Les amalgames et versions simplifiées.
En conclusion, le GEMVI attire l'attention sur les effets néfastes de campagnes de presse sans nuance auxquelles sont soumises les femmes françaises. Les amalgames et versions simplifiées n'ont jamais rendu service à l'information scientifique. Il n'est pas question ici de nier la possibilité d'une certaine relation entre la diminution de l'incidence des cancers du sein et la moindre utilisation actuelle des THM. Néanmoins, en l'absence de données complémentaires, il est nécessaire d'être prudent dans l'interprétation des fluctuations d'incidence. Dans tous les cas, une évaluation soigneuse, au plan individuel pour chaque femme, de la balance risque-bénéfice du THM doit rester la règle avant toute prescription, comme d'ailleurs pour n'importe quel traitement.
Références :
(1) H. Rochefort, J. Rouesse. Cancers du sein, incidence et prévention. Rapport de l'Académie de médecine du 8 janvier 2008.
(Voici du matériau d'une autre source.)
Lemma dag_turn_spec s :
  dag_inv [] s -> dg_remaining s <> [] ->
  (exists e, dag_turn env rt r deps tmap s = Returns (inl (Err e))) \/
  (exists s', dag_turn env rt r deps tmap s = Returns (inl (Ok s')) /\ dag_inv [] s' /\
     (sticky_cancel -> no_panics -> exit_reason s')) \/
  (exists s', dag_turn env rt r deps tmap s = Returns (inr s') /\ dag_inv [] s' /\
     length (dg_remaining s') < length (dg_remaining s)).
Proof.
  intros Hi Hne. unfold dag_turn. destruct (poll_cancelled rt (dg_world s)) as [[] w1] eqn:Hp.
  { right. left. eexists. split; [done|]. split.
    - destruct Hi. by split.
    - intros Hst _. right. left. simpl. by eapply Hst. }
  set (ready := List.filter (deps_met deps (dg_completed s)) (dg_remaining s)).
  set (not_ready := List.filter (fun id => negb (deps_met deps (dg_completed s) id)) (dg_remaining s)).
  assert (ready ++ not_ready ≡ₚ dg_remaining s) as Hperm by apply filter_partition.
  assert (forall id, id ∈ ready -> deps_met deps (dg_completed s) id = true) as Hready.
  { intros id Hin. by apply elem_of_List_filter in Hin as [_ ?]. }
  clearbody ready not_ready. destruct ready as [|id0 ready0]; [left; by eexists|].
  set (ready := id0 :: ready0) in *. right.
  destruct (prepare_wave_spec ready (dg_tasks s)) as (items & l' & log & Hprep & Hids & Hl').
  { apply (di_ids _ _ Hi). }
  { intros id Hin. apply (di_known _ _ Hi). simpl. rewrite elem_of_app, <-Hperm, elem_of_app. auto. }
  rewrite Hprep.
  destruct (run_wave items w1) as (js & w2 & wts & -> & Hwts & Hjf & Hnp).
  assert (map task_id wts ≡ₚ ready) as Hwr.
  { rewrite Hwts, List.map_map. by rewrite Hids. }
  pose proof (absorb_all_inv wts js
    (mkDagState l' (dg_completed s) (dg_results s) not_ready w2 (dg_log s ++ log)) false Hjf Hnp) as Ha.
  destruct (foldl (absorb env r tmap) _ js) as [s2 wave_failed].
  destruct Ha as (Hi2 & Hr2 & Hw2 & Hf2).
  { eapply start_wave_inv; [done|by rewrite Hwr| |done].
    intros id. rewrite Hwr. apply Hready. }
  simpl in Hr2.
  assert (length (dg_remaining s2) < length (dg_remaining s)) as Hlt.
  { rewrite Hr2, <-(Permutation_length Hperm), length_app. unfold ready. simpl. lia. }
  destruct (wave_failed && negb (bool_decide (not_ready = []))) eqn:Hwf;
    [|right; eexists; split; [done|]; split; done].
  destruct (existsb _ not_ready); [right; eexists; split; [done|]; split; done|].
  left. eexists. split; [done|]. split; [done|]. intros _ Hn. right. right.
  apply andb_true_iff in Hwf as [Hwf _]. destruct (Hf2 Hn Hwf) as [?|?]; done.
Qed.

Lemma dag_loop_spec fuel s :
  dag_inv [] s -> length (dg_remaining s) <= fuel ->
  (exists e, dag_loop env rt r fuel deps tmap s = Returns (Err e)) \/
  (exists s', dag_loop env rt r fuel deps tmap s = Returns (Ok s') /\ dag_inv [] s' /\
     (sticky_cancel -> no_panics -> exit_reason s')).
Proof.
  revert s. induction fuel as [|fuel IH]; intros s Hi Hf; simpl;
    destruct (dg_remaining s) as [|x rest] eqn:Hrem;
    try (right; eexists; split; [done|]; split; [done|]; by left).
  { simpl in Hf. lia. }
  destruct (dag_turn_spec s Hi) as [[e ->]|[(s' & -> & Hi' & He)|(s' & -> & Hi' & Hlt)]].
  - by rewrite Hrem.
  - left. by eexists.
  - right. eexists. done.
  - apply IH; [done|]. rewrite Hrem in Hlt. simpl in *. lia.
Qed.
End dag.

Lemma dag_start_inv ts order w :
  NoDup (map task_id ts) -> order ≡ₚ map task_id ts ->
  dag_inv ts [] (mkDagState ts ∅ [] order w []).
Proof.
  intros Hnd Hp. split; simpl; try done.
  - intros id. by rewrite Hp.
  - by rewrite Hp.
  - intros d. split; [set_solver|]. intros (tr & ?%not_elem_of_nil & _). done.
  - intros l1 tr l2 Heq. by destruct l1.
  - intros id D ?%not_elem_of_nil. done.
Qed.

Lemma run_dag_spec ts w :
  fair_runtime ->
  (exists e, run_dag env rt r ts w = Returns (Err e)) \/
  (exists s, run_dag env rt r ts w = Returns (Ok s) /\ NoDup (map task_id ts) /\ dag_inv ts [] s /\
     (sticky_cancel -> no_panics -> exit_reason s)).
Proof.
  intros Hfair. unfold run_dag.
  destruct (topological_sort_tasks_spec ts) as [(order & -> & [Hnd _] & Hno & Hmem & _)|[-> _]];
    [|left; by eexists].
  assert (order ≡ₚ map task_id ts) as Hp.
  { apply NoDup_Permutation; [done|done|]. intros v. rewrite Hmem. unfold task_ids.
    by rewrite elem_of_list_to_set. }
  destruct (dag_loop_spec ts Hnd Hfair (length order) (mkDagState ts ∅ [] order w []))
    as [?|(s & -> & Hi & He)]; [by apply dag_start_inv|done|by left|]. right. by eexists.
Qed.

(** [C5] DAG execution always returns: the wave loop terminates, and no task
    lookup fails, for every task list and every scheduling of the waves. *)
Theorem run_dag_total ts w :
  fair_runtime -> exists res, run_dag env rt r ts w = Returns res.
Proof.
  intros Hf. destruct (run_dag_spec ts w Hf) as [[e ->]|(s & -> & _)]; by eexists.
Qed.

(** [C1] Dependencies first: when a DAG run returns results, every task has at
    most one, and a task has one only if each id it depends on has an earlier,
    successful result. *)
Theorem run_dag_respects_dependencies ts w s :
  fair_runtime -> run_dag env rt r ts w = Returns (Ok s) ->
  NoDup (map res_task_id (dg_results s)) /\
  forall l1 tr l2, dg_results s = l1 ++ tr :: l2 ->
    exists t, t ∈ ts /\ task_id t = res_task_id tr /\
      forall d, d ∈ dependencies t -> succeeded l1 d.
Proof.
  intros Hf Heq. destruct (run_dag_spec ts w Hf) as [[e He]|(s' & Hs & Hnd & Hi & _)]; [congruence|].
  rewrite Heq in Hs. injection Hs as <-. split.
  { pose proof (di_nodup _ _ _ Hi) as H. by apply NoDup_app in H as (? & _). }
  intros l1 tr l2 Hl.
  assert (res_task_id tr ∈ map task_id ts) as Hin.
  { apply (di_known _ _ _ Hi). rewrite Hl, map_app. simpl. set_solver. }
  apply list_elem_of_fmap in Hin as (t & Hid & Ht). exists t. split_and!; [done|done|].
  intros d Hd. apply (di_deps _ _ _ Hi l1 tr l2 Hl (list_to_set (dependencies t))).
  - rewrite Hid. by apply dep_sets_lookup.
  - by apply elem_of_list_to_set.
Qed.

(** ** Whole runs *)

Lemma run_sequential_exit ts w results ts' w' log :
  sticky_cancel -> run_sequential env rt r ts w = Returns (results, ts', w', log) ->
  length results = length ts \/ (poll_cancelled rt w').1 = true.
Proof.
  intros Hst. revert w results ts' w' log. induction ts as [|t ts IH]; intros w results ts' w' log; simpl.
  { intros [= <- <- <- <-]. by left. }
  destruct (poll_cancelled rt w) as [[] w1] eqn:Hp.
  { intros [= <- <- <- <-]. right. by eapply Hst. }
  destruct (seq_step env r t w1) as [[[[tr t'] w2] log1]|]; [|done].
  destruct (run_sequential env rt r ts w2) as [[[[rs ts2] w3] log2]| |] eqn:Hr; [|done|done].
  intros [= <- <- <- <-]. destruct (IH _ _ _ _ _ Hr) as [?|?]; [left; simpl; lia|by right].
Qed.

Lemma all_completed results :
  forallb (fun tr => bool_decide (res_status tr = Completed)) results = true ->
  Forall (fun tr => res_status tr = Completed) results.
Proof.
  intros Hf. apply Forall_forall. intros tr Htr. rewrite forallb_forall in Hf.
  apply list_elem_of_In, Hf in Htr. by apply bool_decide_eq_true in Htr.
Qed.

(** Each mode accounts for every task when all results are completed and
    there was no cancellation. *)
Lemma run_mode_all w results ts' w1 log :
  fair_runtime -> sticky_cancel -> no_panics ->
  run_mode env rt r w = Returns (Ok (results, ts', w1, log)) ->
  (poll_cancelled rt w1).1 = false -> Forall (fun tr => res_status tr = Completed) results ->
  map res_task_id results ≡ₚ map task_id (tasks (spec r)).
Proof.
  intros Hfair Hst Hnp Hrun Hpoll Hall.
  assert (forall ts w, run_sequential env rt r ts w = Returns (results, ts', w1, log) ->
    map res_task_id results ≡ₚ map task_id ts) as Hseq.
  { intros ts w0 Hs. pose proof (run_sequential_exit _ _ _ _ _ _ Hst Hs) as [Hlen|?]; [|congruence].
    destruct (run_sequential_spec _ _ _ _ _ _ Hs) as (k & d & Hk & _ & Hlr & Hld & Hres & _).
    assert (map res_task_id results = map task_id ts) as ->; [|done].
    apply list_eq. intros i. rewrite !list_lookup_fmap.
    destruct (results !! i) as [tr|] eqn:Htr.
    - destruct (lookup_lt_is_Some_2 ts i) as [t Ht]; [apply lookup_lt_Some in Htr; lia|].
      rewrite Ht. destruct (Hres i t tr Ht Htr) as (t2 & _ & Hro & _). simpl. f_equal. exact (ro_id _ _ Hro).
    - rewrite (lookup_ge_None_2 ts i); [done|]. apply lookup_ge_None in Htr. lia. }
  unfold run_mode in Hrun. destruct (process (spec r)) as [|m| |n].
  - destruct (run_sequential _ _ _ _ _) eqn:E; simplify_eq. by eapply Hseq.
  - destruct (run_sequential _ _ _ _ _) eqn:E; simplify_eq. by eapply Hseq.
  - destruct (run_dag_spec (tasks (spec r)) w Hfair) as [[e He]|(s & Hs & _ & Hi & Hex)];
      [rewrite He in Hrun; done|]. rewrite Hs in Hrun. simplify_eq.
    destruct (Hex Hst Hnp) as [Hrem|[?|(tr & Htr & Hf)]]; [|congruence|].
    + pose proof (di_all _ _ _ Hi Hnp) as Hp. simpl in Hp. by rewrite Hrem, app_nil_r in Hp.
    + rewrite Forall_forall in Hall. apply Hall in Htr. congruence.
  - destruct (run_parallel _ _ _ _ _ _) eqn:E; simplify_eq.
    destruct (parallel_results _ _ _ _ _ _ _ Hfair E) as (perm & Hp & Hf).
    rewrite <-Hp. assert (map res_task_id results = perm) as ->; [|done].
    clear -Hf Hall. induction Hf as [|id tr perm results Hr Hf IH]; simpl; [done|].
    apply Forall_cons in Hall as [Hc Hall]. rewrite IH by done. f_equal.
    destruct Hr as [[[? _]|[_ ?]] _]; congruence.
Qed.

(** [C7] A crew reported [Completed] has a completed result for each of its
    tasks, in every process mode, provided no task panics and cancellation
    requests are not withdrawn. *)
Theorem completed_crew_ran_every_task strength w out :
  fair_runtime -> sticky_cancel -> no_panics ->
  run env rt r strength w = Returns (Ok out) ->
  crew_status (out_state out) = CCompleted ->
  map res_task_id (results (out_state out)) ≡ₚ map task_id (tasks (spec r)) /\
  Forall (fun tr => res_status tr = Completed) (results (out_state out)).
Proof.
  intros Hfair Hst Hnp Hrun Hc. unfold run in Hrun.
  destruct (run_mode env rt r w) as [[[[[res ts'] w1] log]|e]| |] eqn:Hm; try done.
  destruct (poll_cancelled rt w1) as [c w2] eqn:Hp. simplify_eq. simpl in *.
  unfold final_status in Hc. destruct c; [done|]. case_match eqn:Hf; [|done].
  apply all_completed in Hf. split; [|done].
  eapply run_mode_all; [done|done|done|done|by rewrite Hp|done].
Qed.

Lemma agent_cost_none results :
  Forall (fun tr => metadata tr !! "agent"%string = None) results -> agent_cost_of results = ∅.
Proof.
  unfold agent_cost_of. induction results as [|tr l IH]; [done|].
  intros [Ha Hl]%Forall_cons. simpl. rewrite Ha.
  destruct (positive_cost tr); by apply IH.
Qed.

Lemma run_mode_no_agent w results ts' w1 log :
  fair_runtime -> run_mode env rt r w = Returns (Ok (results, ts', w1, log)) ->
  Forall (fun tr => metadata tr !! "agent"%string = None) results.
Proof.
  intros Hfair Hrun.
  assert (forall ts w, run_sequential env rt r ts w = Returns (results, ts', w1, log) ->
    Forall (fun tr => metadata tr !! "agent"%string = None) results) as Hseq.
  { intros ts w0 (k & d & Hk & _ & Hlr & Hld & Hall & _)%run_sequential_spec.
    apply Forall_lookup_2. intros i tr Htr.
    destruct (lookup_lt_is_Some_2 ts i) as [t Ht]; [apply lookup_lt_Some in Htr; lia|].
    destruct (Hall i t tr Ht Htr) as (t' & _ & Hro & _). exact (ro_no_agent _ _ Hro). }
  unfold run_mode in Hrun. destruct (process (spec r)) as [|m| |n].
  - destruct (run_sequential _ _ _ _ _) eqn:E; simplify_eq. by eapply Hseq.
  - destruct (run_sequential _ _ _ _ _) eqn:E; simplify_eq. by eapply Hseq.
  - destruct (run_dag_spec (tasks (spec r)) w Hfair) as [[e He]|(s & Hs & _ & Hi & _)];
      [rewrite He in Hrun; done|]. rewrite Hs in Hrun. simplify_eq. apply (di_meta _ _ _ Hi).
  - destruct (run_parallel _ _ _ _ _ _) eqn:E; simplify_eq.
    destruct (parallel_results _ _ _ _ _ _ _ Hfair E) as (perm & _ & Hf).
    clear -Hf. induction Hf as [|id tr perm results [_ Hr] Hf IH]; by constructor.
Qed.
(2) Incidence observée dans les départements couverts par les registres Francim entre 1978 et 2002, site de l'InVS (http://www.invs.sante.fr) et « Revue d'épidémiologie et de santé publique » 2008, sous presse.
(3) Attributable Causes of Cancer in France in the year 2000. IARC (http://www.iarc.fr/IARCPress/pdfs/francecancer2000/index.php).
(4) Zahl et Maehlen, « New England Journal of Medicine », 2007 ; 357 ; 510.
(5) Glass et al., Journal of the National Cancer Institute, 2007 ; 99 : 1152-61.
(6) Li & Daling, Cancer Epidemiol Biomarkers Prev. 2007 ; 16 : 2773-80.
(7) Jemal et al., « Breast Cancer Res Treat » 2007 ; 9 : R28.